Experts say reduction in revenue expenditure may not result in capex rise
Illustration: Binay Sinha
The Centre’s capital expenditure saw a robust double-digit growth in the first quarter of financial year 2021-22 (Q1FY22) year-on-year, but the decline in revenue expenditure may drag economic recovery, economists warn.
Revenue expenditure, which plays a key role in propelling demand in the economy, saw a 2.4 per cent decline in Q1, led by a sharp reduction in rural expenditure. Besides, the cut in revenue spending may not be diverted to capex, experts pointed out.
After posting a 35.6 per cent contraction YoY in April, the Centre’s revenue expenditure expanded by 32.4 per cent in May and 8.9 per cent in June. Capital expenditure grew by 26 per cent in Q1 to Rs 1.14 trillion.
Revenue expenditure comprises fixed obligations or ongoing operating expenses such as salaries and pensions, but helps create demand. Part of the revenue expenditure is on subsidy and reining in that portion is often regarded as prudent fiscal management.
However, revenue expenditure excluding subsidy saw higher reduction in Q1 than overall spend under this head.
Capital expenditure, which is used to create assets like infrastructure and acts as a multiplier, takes longer to reflect in economic growth because of constraints like clearances and availability of labour. The Budget for FY22 provided a capital outlay of Rs 5.54 trillion, a sharp increase of 34.5 per cent over the Budget Estimate of FY21.
Aditi Nayar, chief economist at ICRA Ratings, cautioned that government expenditure may emerge as a drag on the base effect led double-digit expansion projected in gross value added for Q1FY22.
“The flattish trend in total expenditure of the Union government in Q1FY22 contrasts with the base effect led jump being seen in volumes in many other sectors. The subdued rise in the Centre’s spending is expected to dampen the pace of expansion in GDP in Q1FY22,” said Nayar.
Non-subsidy revenue expenditure saw a sharper contraction in Q1. It stood at Rs 6.1 trillion, which is 6 per cent lower than the Rs 6.48 trillion seen in the corresponding period last year.
The Ministry of Rural Development’s expenditure declined in Q1 to Rs 44,500 crore, compared with Rs 87,611.41 crore last year. Spending by the Ministry of Health and Family Welfare reduced 13 per cent YoY to Rs 18,696 crore. Expenditure by the department of fertilizers declined 34 per cent YoY in Q1.
However, spending by the department of consumer affairs, food and public distribution posted a 63.4 per cent growth over the previous year in Q1 at Rs 87,770 crore.
Madan Sabnavis, chief economist at CARE Ratings said curtailing any revenue expenditure will affect some ongoing programmes, which may not be good. “Savings here, if at all, will adjust to revenue collections and may not really be channeled to capex,” he pointed out. He said that the key reason for lower expenditure was a significantly lower spending on rural development due to less thrust on MNREGA this year.
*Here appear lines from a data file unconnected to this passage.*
(** [read_varint], on a byte slice; [n] is the accumulator. *)
Fixpoint read_varint_loop (n : Z) (l : bytes) : outcome IoError Z * bytes :=
  match l with
  | [] => (Err UnexpectedEof, [])
  | ch_data :: l =>
      if Z.shiftr (2 ^ 64 - 1) 7 <? n then (Err InvalidData, l) else
      let n := Z.lor (Z.shiftl n 7) (Z.land (b2z ch_data) 0x7f) in
      if negb (Z.land (b2z ch_data) 0x80 =? 0) then
        if n =? 2 ^ 64 - 1 then (Err InvalidData, l) else read_varint_loop (n + 1) l
      else (Ok n, l)
  end.
Definition read_varint : st bytes IoError Z := read_varint_loop 0.

Definition read_uint256 : st bytes IoError bytes := slice_read_exact 32.
Definition read_uint32 : st bytes IoError Z := buf ← slice_read_exact 4; mret (le_decode buf).

(** [BlockStatus], a u32 of flags. *)
Definition BlockStatus : Type := Z.
Definition VALID_TREE : Z := 2.
Definition VALID_MASK : Z := 7.
Definition HAVE_DATA : Z := 8.
Definition HAVE_UNDO : Z := 16.
Definition FAILED_VALID : Z := 32.
Definition FAILED_CHILD : Z := 64.
Definition OPT_WITNESS : Z := 128.
Definition validation_level (s : BlockStatus) : Z := Z.land s VALID_MASK.
Definition has_data (s : BlockStatus) : bool := negb (Z.land s HAVE_DATA =? 0).
Definition has_undo (s : BlockStatus) : bool := negb (Z.land s HAVE_UNDO =? 0).
Definition is_valid (s : BlockStatus) : bool := VALID_TREE <=? validation_level s.
Definition has_witness (s : BlockStatus) : bool := negb (Z.land s OPT_WITNESS =? 0).
Definition is_failed (s : BlockStatus) : bool := negb (Z.land s (Z.lor FAILED_VALID FAILED_CHILD) =? 0).

Record CDiskBlockIndex := mkCDiskBlockIndex {
  di_version : Z;
  di_height : Z;
  di_status : BlockStatus;
  tx_count : Z;
  file_number : option Z;
  data_pos : option Z;
  undo_pos : option Z;
  block_version : Z;
  di_prev_block_hash : bytes;
  di_merkle_root : bytes;
  di_timestamp : Z;
  difficulty_target : Z;
  di_nonce : Z
}.

(** [CDiskBlockIndex::adjusted_data_pos] *)
Definition adjusted_data_pos (i : CDiskBlockIndex) : option Z :=
  pos ← data_pos i; checked_sub pos 8.

(** [if b { Some(m?) } else { None }] *)
Definition read_if {A} (b : bool) (m : st bytes IoError A) : st bytes IoError (option A) :=
  if b then x ← m; mret (Some x) else mret None.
Devendra Kumar Pant, chief economist at ICRA Ratings, pointed out that at a time when both private consumption and investment demand is sluggish and higher exports are accompanied by higher imports, leading to weaker net exports, it is government expenditure that can propel the economy.
“Significant demand boost from the government was missing last year and it was missing this year too in Q1. Major reason for lower NREGA expenditure this year is the reverse migration, which we had witnessed last year was absent in this year’s regional/localised lockdowns,” Pant said.
However, a senior finance ministry official argued that last year’s base was not a normal quarterly base owing to a lot of pandemic specific expenditure that was incurred including transfers to Jan Dhan accounts, EPFO payments and certain subsidies. Besides, in the current fiscal, several schemes by ministries were on low key due to the second Covid-19 wave in April and May and that means that revenue budget schemes by ministries suffered, he said.
“But, capex is going up, which is what we wanted. Besides we have reserved about Rs 44,000 crore with the Department of Economic Affairs, which is available to be given to any department and ministries who can usefully incur the expense” said the official.
To revive the economy, Finance Minister Nirmala Sitharaman has asked ministries and their central public sector enterprises (CPSEs) to front-load capital spending.
“Capex has an issue of absorptive and execution capacity,” Pant pointed out. Going by historical trend, it is unlikely that government will loosen its strings significantly to boost demand and rely more on loans, equity and guarantee to support growth, he added.
The finance ministry has asked ministries to actively work on getting projects funded through innovative structuring and financing and provide all support to private sector for enhancing infrastructure spending. Ministries have also been asked to explore public-private partnership (PPP) model for viable projects.
In April, the Centre had decided to provide an additional Rs 15,000 crore to states as interest-free 50-year loan to spur capital spending and to nudge them to monetise assets and disinvest.